Dr. JB Dyas has been a pioneering force in jazz education for over three decades. Currently Vice President for Education and Curriculum Development at the Herbie Hancock Institute of Jazz, Dyas oversees the Institute's education and outreach programs including
Jazz in America, one of the most significant and wide-reaching jazz education programs in the world. He has led jazz workshops, teacher-training seminars, and "informances"
(educational performances) across the globe, collaborating with such
renowned artists as Ambrose Akinmusire, Don Braden, Bobby Broom, Dave
Brubeck, Gerald Clayton, Robin Eubanks, Herbie Hancock, Antonio Hart,
Marquis Hill, Ingrid Jensen, Sean Jones, Delfeayo Marsalis, Christian
McBride, Dayna Stephens, Bobby Watson, and Steve Wilson.
Before joining the Hancock Institute, Dyas served as Executive Director
of the Brubeck Institute, where he developed and launched its College
Fellowship Program, Brubeck Festival, Summer Jazz Colony, and Jazz
Outreach Initiative. Prior to that, he was Director of Jazz Studies at
Miami-Dade College – one of the nation’s largest and most diverse
educational institutions – and New World School of the Arts – Miami’s
acclaimed performing arts high school.
Throughout his career, Dyas has performed nationwide, developed
innovative jazz curricula, directed ensembles of all sizes, and taught
jazz to students of every level – age eight to eighty, beginner to
professional, learning-challenged to prodigy. His work has taken him to
six continents, where he has conducted clinics, adjudicated jazz
festivals, and led teacher-training workshops in Australia, Canada,
Colombia, Cuba, France, Germany, Japan, Mexico, Morocco, Russia, Turkey,
United Arab Emirates, and across the United States. He also teaches
Jazz Pedagogy at the Herbie Hancock Institute of Jazz Performance at
UCLA’s Herb Alpert School of Music, serves as an advisor for the PBS
Kids animated series
Acoustic Rooster and his Barnyard Band, and is a member of the GRAMMY Blue Ribbon Committee which annually selects the winner of the GRAMMY Music Educator of the Year Award.

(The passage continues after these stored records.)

Lemma memcmp_prefix a b r1 r2 :
  is_cstr a → is_cstr b → (length b <= length a)%nat →
  ∃ res, memcmp (a ++ r1) (b ++ r2) (length b) = Some res ∧ (res = 0 ↔ b `prefix_of` a).
Proof.
  intros Ha Hb Hle. unfold memcmp. rewrite memcmp_loop_app by lia.
  destruct (memcmp_loop_spec a b (length b)) as (res & Hr & Hiff); auto using cstr_bytes.
  exists res. split; [done|]. by rewrite Hiff, firstn_all, prefix_take_iff.
Qed.

Lemma strstr_loop_spec a b r1 r2 :
  is_cstr a → is_cstr b → b ≠ [] →
  ∃ res, strstr_loop (a ++ 0 :: r1) (b ++ 0 :: r2) (length a) (length b) = Some res ∧
    match res with
    | Some i => b `prefix_of` drop i a ∧ ∀ j, (j < i)%nat → ¬ b `prefix_of` drop j a
    | None => ∀ j, ¬ b `prefix_of` drop j a
    end.
Proof.
  intros Ha Hb Hne.
  assert (∀ a : bytes, (length a < length b)%nat → ∀ j, ¬ b `prefix_of` drop j a) as Hshort.
  { intros a' Hl j Hp. apply prefix_length in Hp. rewrite length_drop in Hp. lia. }
  induction Ha as [|c a Hc Ha IH].
  { exists None. assert (length b ≠ 0)%nat by (by destruct b).
    split; [by destruct b|]. apply Hshort. simpl. lia. }
  cbn [strstr_loop app]. destruct (Nat.leb_spec (length b) (length (c :: a))) as [Hle|Hgt].
  2:{ exists None. split; [done|]. by apply Hshort. }
  destruct (memcmp_prefix (c :: a) b (0 :: r1) (0 :: r2)) as (z & Hz & Hiff);
    [by constructor|done..|].
  cbn [app] in Hz. rewrite Hz. sbind. destruct (Z.eqb_spec z 0) as [->|Hnz].
  - exists (Some 0%nat). split; [done|]. split; [by apply Hiff|lia].
  - rewrite length_cons, Nat.sub_1_r. cbn [Nat.pred]. destruct IH as (res & -> & Hres). sbind.
    assert (¬ b `prefix_of` c :: a) by (by rewrite <- Hiff).
    exists (option_map S res). split; [done|]. destruct res as [i|]; simpl.
    + destruct Hres as [Hp Hj]. split; [done|]. intros [|j] Hlt; [done|]. apply Hj. lia.
    + intros [|j]; [done|]. apply Hres.
Qed.

Lemma strchr_spec a r c :
  is_cstr a → is_char c →
  ∃ res, strchr (a ++ 0 :: r) c = Some res ∧
    match res with
    | Some i => a !! i = Some c ∧ c ∉ take i a
    | None => c ∉ a
    end.
Proof.
  intros Ha Hc. assert (u8 c = c) as Hu by (apply u8_small; auto with word).
  induction Ha as [|x a Hx Ha IH]; cbn [strchr app]; rewrite Hu.
  - exists None. rewrite Z.eqb_sym, char_nonzero by done. split; [done|]. apply not_elem_of_nil.
  - destruct (Z.eqb_spec x c) as [->|Hne]; simpl.
    + exists (Some 0%nat). split; [done|]. split; [done|]. apply not_elem_of_nil.
    + rewrite char_nonzero by done. destruct IH as (res & -> & Hres). exists (option_map S res).
      split; [done|]. destruct res; simpl; rewrite not_elem_of_cons; intuition congruence.
Qed.

Lemma strrchr_loop_spec (l : bytes) c p :
  (p < length l)%nat → is_u8 c →
  ∃ res, strrchr_loop l c p = Some res ∧
    match res with
    | Some i => (i <= p)%nat ∧ l !! i = Some c ∧ ∀ j, (i < j <= p)%nat → l !! j ≠ Some c
    | None => ∀ j, (j <= p)%nat → l !! j ≠ Some c
    end.
Proof.
  intros Hp Hc. induction p as [|p IH]; cbn [strrchr_loop];
    destruct (lookup_lt_is_Some_2 l _ Hp) as [x Hx]; rewrite Hx; sbind;
    rewrite u8_small by done; destruct (Z.eqb_spec x c) as [->|Hne].
  - exists (Some 0%nat). split; [done|]. repeat split; [lia|done|]. intros. lia.
  - exists None. split; [done|]. intros j Hj. replace j with 0%nat by lia. congruence.
  - exists (Some (S p)). split; [done|]. repeat split; [lia|done|]. intros. lia.
  - destruct IH as (res & -> & Hres); [lia|]. exists res. split; [done|].
    assert (l !! S p ≠ Some c) by congruence. destruct res as [i|].
    + destruct Hres as (? & ? & Hj). repeat split; [lia|done|]. intros j Hj'.
      destruct (decide (j = S p)) as [->|]; [done|]. apply Hj. lia.
    + intros j Hj'. destruct (decide (j = S p)) as [->|]; [done|]. apply Hres. lia.
Qed.

(** ** Theorems *)

(** On C strings [strcmp] stays inside both strings and returns zero
    exactly when they are equal; when both are 7-bit its sign is their
    lexicographic order. *)
Theorem strcmp_compares a b r1 r2 :
  is_cstr a → is_cstr b →
  ∃ res, strcmp (a ++ 0 :: r1) (b ++ 0 :: r2) = Some res ∧ (res = 0 ↔ a = b) ∧
    (Forall (λ c, c < 128) a → Forall (λ c, c < 128) b → (res ?= 0) = lex a b).
Proof.
  intros Ha Hb. destruct (strcmp_spec a b r1 r2 Ha Hb) as (res & Hr & Hz).
  exists res. split; [done|]. split; [done|]. intros H1 H2.
  assert (∀ l, is_cstr l → Forall (λ c, c < 128) l → Forall (λ c, 0 < c < 128) l) as Hasc.
  { intros l Hl H. eapply Forall_impl; [apply Forall_and; split; [exact Hl|exact H]|].
    unfold is_char. simpl. lia. }
  destruct (strcmp_order a b r1 r2) as (res' & Hr' & Ho); auto. congruence.
Qed.

(** The string "boot" against "boots". *)
Lemma strcmp_compares_witness :
  ∃ res, strcmp ([98; 111; 111; 116] ++ 0 :: []) ([98; 111; 111; 116; 115] ++ 0 :: [7]) = Some res ∧
    res ≠ 0.
Proof.
  destruct (strcmp_compares [98; 111; 111; 116] [98; 111; 111; 116; 115] [] [7])
    as (res & Hr & Hz & _); [apply (bool_decide_unpack _); vm_compute; exact I..|].
  exists res. split; [exact Hr|]. rewrite Hz. discriminate.
Defined.

(** [strncmp] and [memcmp] return zero exactly when the first [n]
    characters (bytes) agree. *)
Theorem strncmp_memcmp_prefix a b r1 r2 n :
  is_cstr a → is_cstr b → (n <= length a)%nat → (n <= length b)%nat →
  ∃ r r', strncmp (a ++ 0 :: r1) (b ++ 0 :: r2) n = Some r ∧
          memcmp (a ++ 0 :: r1) (b ++ 0 :: r2) n = Some r' ∧
          (r = 0 ↔ take n a = take n b) ∧ (r' = 0 ↔ r = 0).
Proof.
  intros Ha Hb Hla Hlb. destruct (strncmp_spec a b r1 r2 n Ha Hb) as (r & Hr & Hz).
  unfold memcmp. rewrite memcmp_loop_app by done.
  destruct (memcmp_loop_spec a b n) as (r' & Hr' & Hz'); auto using cstr_bytes.
  exists r, r'. by rewrite Hz'.
Qed.

Lemma strncmp_memcmp_prefix_witness :
  ∃ r r', strncmp ([98; 111; 111; 116] ++ 0 :: []) ([98; 111; 120] ++ 0 :: []) 2 = Some r ∧
          memcmp ([98; 111; 111; 116] ++ 0 :: []) ([98; 111; 120] ++ 0 :: []) 2 = Some r' ∧ r = 0 ∧ r' = 0.
Proof.
  destruct (strncmp_memcmp_prefix [98; 111; 111; 116] [98; 111; 120] [] [] 2)
    as (r & r' & H1 & H2 & H3 & H4);
    [apply (bool_decide_unpack _); vm_compute; exact I..|simpl; lia|simpl; lia|].
  exists r, r'. assert (r = 0) by (apply H3; reflexivity). rewrite H4. auto.
Defined.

A prolific writer and thought leader in jazz education, Dyas has contributed numerous
articles to
DownBeat
magazine and other national music publications, presented at over a
dozen International Association for Jazz Education (IAJE) and Jazz
Education Network (JEN) Conferences, co-founded the International
Sisters in Jazz Collegiate Competition, and served on the Smithsonian
Institution’s Task Force for Jazz Education in America. He also has
taught at the Jamey Aebersold Summer Jazz Workshop and other premier
summer jazz programs, contributed the chapter “Defining Jazz Education”
to the biography
David Baker - A Legacy in Music, and developed a widely used series of
teacher-training jazz pedagogy videos.
Dyas recently introduced his “What is Jazz and Why It’s Important to the World” lecture for
International Jazz Day, for which he annually presents education events all over the world in conjunction with the Hancock Institute and the United Nations Educational, Scientific and Cultural Organization (UNESCO). He also has led numerous jazz informances at the US Department of Education highlighting the importance of music education in our public schools, including a
national webinar with jazz great Herbie Hancock and US Secretary of Education Miguel Cardona which has now had over 500,000 views on YouTube.